**Material provided**.
Definition alu_ops_exprs_tags : list tag :=
  [__success; __log_level "2"; __msg "r1 += 2 {{.*}}; r1 r6 -> (+ r6 2)";
   __msg "r1 += r7 {{.*}}; r1 r6 -> (+ r6 r7)";
   __msg "w1 += 2 {{.*}}; r1 r6 -> (zext32 (+ r6 2))";
   __msg "w1 += w7 {{.*}}; r1 r6 -> (zext32 (+ r6 r7))";
   __msg "r1 -= 2 {{.*}}; r1 r6 -> (- r6 2)"; __msg "r1 -= r7 {{.*}}; r1 r6 -> (- r6 r7)";
   __msg "w1 -= 2 {{.*}}; r1 r6 -> (zext32 (- r6 2))";
   __msg "w1 -= w7 {{.*}}; r1 r6 -> (zext32 (- r6 r7))";
   __msg "r1 *= 2 {{.*}}; r1 r6 -> (* r6 2)"; __msg "r1 *= r7 {{.*}}; r1 r6 -> (* r6 r7)";
   __msg "w1 *= 2 {{.*}}; r1 r6 -> (zext32 (* r6 2))";
   __msg "w1 *= w7 {{.*}}; r1 r6 -> (zext32 (* r6 r7))";
   __msg "r1 /= 2 {{.*}}; r1 r6 -> (/ r6 2)"; __msg "r1 /= r7 {{.*}}; r1 r6 -> (/ r6 r7)";
   __msg "w1 /= 2 {{.*}}; r1 r6 -> (zext32 (/ r6 2))";
   __msg "w1 /= w7 {{.*}}; r1 r6 -> (zext32 (/ r6 r7))";
   __msg "r1 s/= 2 {{.*}}; r1 r6 -> (s/ r6 2)"; __msg "r1 s/= r7 {{.*}}; r1 r6 -> (s/ r6 r7)";
   __msg "w1 s/= 2 {{.*}}; r1 r6 -> (zext32 (s/ r6 2))";
   __msg "w1 s/= w7 {{.*}}; r1 r6 -> (zext32 (s/ r6 r7))";
   __msg "r1 %= 2 {{.*}}; r1 r6 -> (% r6 2)"; __msg "r1 %= r7 {{.*}}; r1 r6 -> (% r6 r7)";
   __msg "w1 %= 2 {{.*}}; r1 r6 -> (zext32 (% r6 2))";
   __msg "w1 %= w7 {{.*}}; r1 r6 -> (zext32 (% r6 r7))";
   __msg "r1 s%= 2 {{.*}}; r1 r6 -> (s% r6 2)"; __msg "r1 s%= r7 {{.*}}; r1 r6 -> (s% r6 r7)";
   __msg "w1 s%= 2 {{.*}}; r1 r6 -> (zext32 (s% r6 2))";
   __msg "w1 s%= w7 {{.*}}; r1 r6 -> (zext32 (s% r6 r7))";
   __msg "r1 |= 2 {{.*}}; r1 r6 -> (| r6 2)"; __msg "r1 |= r7 {{.*}}; r1 r6 -> (| r6 r7)";
   __msg "w1 |= 2 {{.*}}; r1 r6 -> (zext32 (| r6 2))";
   __msg "w1 |= w7 {{.*}}; r1 r6 -> (zext32 (| r6 r7))";
   __msg "r1 &= 2 {{.*}}; r1 r6 -> (& r6 2)"; __msg "r1 &= r7 {{.*}}; r1 r6 -> (& r6 r7)";
   __msg "w1 &= 2 {{.*}}; r1 r6 -> (zext32 (& r6 2))";
   __msg "w1 &= w7 {{.*}}; r1 r6 -> (zext32 (& r6 r7))";
   __msg "r1 ^= 2 {{.*}}; r1 r6 -> (^ r6 2)"; __msg "r1 ^= r7 {{.*}}; r1 r6 -> (^ r6 r7)";
   __msg "w1 ^= 2 {{.*}}; r1 r6 -> (zext32 (^ r6 2))";
   __msg "w1 ^= w7 {{.*}}; r1 r6 -> (zext32 (^ r6 r7))";
   __msg "r1 <<= 2 {{.*}}; r1 r6 -> (<< r6 2)"; __msg "r1 <<= r7 {{.*}}; r1 r6 -> (<< r6 r7)";
   __msg "w1 <<= 2 {{.*}}; r1 r6 -> (zext32 (<< r6 2))";
   __msg "w1 <<= w7 {{.*}}; r1 r6 -> (zext32 (<< r6 r7))";
   __msg "r1 >>= 2 {{.*}}; r1 r6 -> (>> r6 2)"; __msg "r1 >>= r7 {{.*}}; r1 r6 -> (>> r6 r7)";
   __msg "w1 >>= 2 {{.*}}; r1 r6 -> (zext32 (>> r6 2))";
   __msg "w1 >>= w7 {{.*}}; r1 r6 -> (zext32 (>> r6 r7))";
   __msg "r1 s>>= 2 {{.*}}; r1 r6 -> (s>> r6 2)"; __msg "r1 s>>= r7 {{.*}}; r1 r6 -> (s>> r6 r7)";
   __msg "w1 s>>= 2 {{.*}}; r1 r6 -> (zext32 (s>> r6 2))";
   __msg "w1 s>>= w7 {{.*}}; r1 r6 -> (zext32 (s>> r6 r7))";
   __msg "r1 = -r1 {{.*}}; r1 r6 -> (- r6)"; __msg "w1 = -w1 {{.*}}; r1 r6 -> (zext32 (- r6))";
   __msg "r1 = 42 {{.*}}; r1 r6 -> 42"; __msg "w1 = 42 {{.*}}; r1 r6 -> (zext32 42)";
   __msg "r1 = r7 {{.*}}; r1 r6 -> r7"; __msg "w1 = w7 {{.*}}; r1 r6 -> (zext32 r7)";
   __msg "r1 = (s8)r6 {{.*}}; r1 r6 -> (sext8 r6)";
   __msg "r1 = (s16)r6 {{.*}}; r1 r6 -> (sext16 r6)";
   __msg "r1 = (s32)r6 {{.*}}; r1 r6 -> (sext32 r6)";
   __msg "w1 = (s8)w6 {{.*}}; r1 r6 -> (zext32 (sext8 r6))";
   __msg "w1 = (s16)w6 {{.*}}; r1 r6 -> (zext32 (sext16 r6))";
   __msg "r1 = bswap16 r1 {{.*}}; r1 r6 -> (bswap16 r6)";
   __msg "r1 = bswap32 r1 {{.*}}; r1 r6 -> (bswap32 r6)";
   __msg "r1 = bswap64 r1 {{.*}}; r1 r6 -> (bswap64 r6)";
   __msg "r1 = le16 r1 {{.*}}; r1 r6 -> (zext16 r6)";
   __msg "r1 = le32 r1 {{.*}}; r1 r6 -> (zext32 r6)"; __msg "r1 += 1 {{.*}}; r1 r6 -> (+ r6 1)";
   __msg "r1 = be16 r1 {{.*}}; r1 r6 -> (bswap16 r6)";
   __msg "r1 = be32 r1 {{.*}}; r1 r6 -> (bswap32 r6)";
   __msg "r1 = be64 r1 {{.*}}; r1 r6 -> (bswap64 r6)"].
Definition alu_ops_exprs : test :=
  {| tags := alu_ops_exprs_tags;
     body := ["r6 = 7;"; "r7 = 2;"; "r8 = 0;"; "1:"; "r0 = 0;"; "r1 = r6;"; "r1 += 2;";
              "r0 += r1;"; "r1 = r6;"; "r1 += r7;"; "r0 += r1;"; "r1 = r6;"; "w1 += 2;";
              "r0 += r1;"; "r1 = r6;"; "w1 += w7;"; "r0 += r1;"; "r1 = r6;"; "r1 -= 2;";
              "r0 += r1;"; "r1 = r6;"; "r1 -= r7;"; "r0 += r1;"; "r1 = r6;"; "w1 -= 2;";
              "r0 += r1;"; "r1 = r6;"; "w1 -= w7;"; "r0 += r1;"; "r1 = r6;"; "r1 *= 2;";
              "r0 += r1;"; "r1 = r6;"; "r1 *= r7;"; "r0 += r1;"; "r1 = r6;"; "w1 *= 2;";
              "r0 += r1;"; "r1 = r6;"; "w1 *= w7;"; "r0 += r1;"; "r1 = r6;"; "r1 /= 2;";
              "r0 += r1;"; "r1 = r6;"; "r1 /= r7;"; "r0 += r1;"; "r1 = r6;"; "w1 /= 2;";
              "r0 += r1;"; "r1 = r6;"; "w1 /= w7;"; "r0 += r1;"; "r1 = r6;"; "r1 s/= 2;";
              "r0 += r1;"; "r1 = r6;"; "r1 s/= r7;"; "r0 += r1;"; "r1 = r6;"; "w1 s/= 2;";
              "r0 += r1;"; "r1 = r6;"; "w1 s/= w7;"; "r0 += r1;"; "r1 = r6;"; "r1 %= 2;";
              "r0 += r1;"; "r1 = r6;"; "r1 %= r7;"; "r0 += r1;"; "r1 = r6;"; "w1 %= 2;";
              "r0 += r1;"; "r1 = r6;"; "w1 %= w7;"; "r0 += r1;"; "r1 = r6;"; "r1 s%= 2;";
              "r0 += r1;"; "r1 = r6;"; "r1 s%= r7;"; "r0 += r1;"; "r1 = r6;"; "w1 s%= 2;";
              "r0 += r1;"; "r1 = r6;"; "w1 s%= w7;"; "r0 += r1;"; "r1 = r6;"; "r1 |= 2;";
              "r0 += r1;"; "r1 = r6;"; "r1 |= r7;"; "r0 += r1;"; "r1 = r6;"; "w1 |= 2;";
              "r0 += r1;"; "r1 = r6;"; "w1 |= w7;"; "r0 += r1;"; "r1 = r6;"; "r1 &= 2;";
              "r0 += r1;"; "r1 = r6;"; "r1 &= r7;"; "r0 += r1;"; "r1 = r6;"; "w1 &= 2;";
              "r0 += r1;"; "r1 = r6;"; "w1 &= w7;"; "r0 += r1;"; "r1 = r6;"; "r1 ^= 2;";
              "r0 += r1;"; "r1 = r6;"; "r1 ^= r7;"; "r0 += r1;"; "r1 = r6;"; "w1 ^= 2;";
              "r0 += r1;"; "r1 = r6;"; "w1 ^= w7;"; "r0 += r1;"; "r1 = r6;"; "r1 <<= 2;";
              "r0 += r1;"; "r1 = r6;"; "r1 <<= r7;"; "r0 += r1;"; "r1 = r6;"; "w1 <<= 2;";
              "r0 += r1;"; "r1 = r6;"; "w1 <<= w7;"; "r0 += r1;"; "r1 = r6;"; "r1 >>= 2;";
              "r0 += r1;"; "r1 = r6;"; "r1 >>= r7;"; "r0 += r1;"; "r1 = r6;"; "w1 >>= 2;";
              "r0 += r1;"; "r1 = r6;"; "w1 >>= w7;"; "r0 += r1;"; "r1 = r6;"; "r1 s>>= 2;";
              "r0 += r1;"; "r1 = r6;"; "r1 s>>= r7;"; "r0 += r1;"; "r1 = r6;"; "w1 s>>= 2;";
              "r0 += r1;"; "r1 = r6;"; "w1 s>>= w7;"; "r0 += r1;"; "r1 = r6;"; "r1 = -r1;";
              "r0 += r1;"; "r1 = r6;"; "w1 = -w1;"; "r0 += r1;"; "r1 = r6;"; "r1 = 42;";
              "r0 += r1;"; "r1 = r6;"; "w1 = 42;"; "r0 += r1;"; "r1 = r6;"; "r1 = r7;";
              "r0 += r1;"; "r1 = r6;"; "w1 = w7;"; "r0 += r1;"; "r1 = r6;"; "r1 = (s8)r6;";
              "r0 += r1;"; "r1 = r6;"; "r1 = (s16)r6;"; "r0 += r1;"; "r1 = r6;"; "r1 = (s32)r6;";
              "r0 += r1;"; "r1 = r6;"; "w1 = (s8)w6;"; "r0 += r1;"; "r1 = r6;"; "w1 = (s16)w6;";
              "r0 += r1;"; "r1 = r6;"; "r1 = bswap16 r1;"; "r0 += r1;"; "r1 = r6;";
              "r1 = bswap32 r1;"; "r0 += r1;"; "r1 = r6;"; "r1 = bswap64 r1;"; "r0 += r1;";
              "r1 = r6;"; "r1 = le16 r1;"; "r0 += r1;"; "r1 = r6;"; "r1 = le32 r1;"; "r0 += r1;";
              "r1 = r6;"; "r1 = le64 r1;"; "r1 += 1;"; "r0 += r1;"; "r1 = r6;"; "r1 = be16 r1;";
              "r0 += r1;"; "r1 = r6;"; "r1 = be32 r1;"; "r0 += r1;"; "r1 = r6;"; "r1 = be64 r1;";
              "r1 += 1;"; "r0 += r1;"; "r8 += 1;"; "if r8 < 2 goto 1b;"; "r0 = 0;"; "exit;"] |}.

**The problem**. The required answer is each line of the data in which the word "Definition" appears.

**Reply to the task**.
Definition alu_ops_exprs_tags : list tag :=
Definition alu_ops_exprs : test :=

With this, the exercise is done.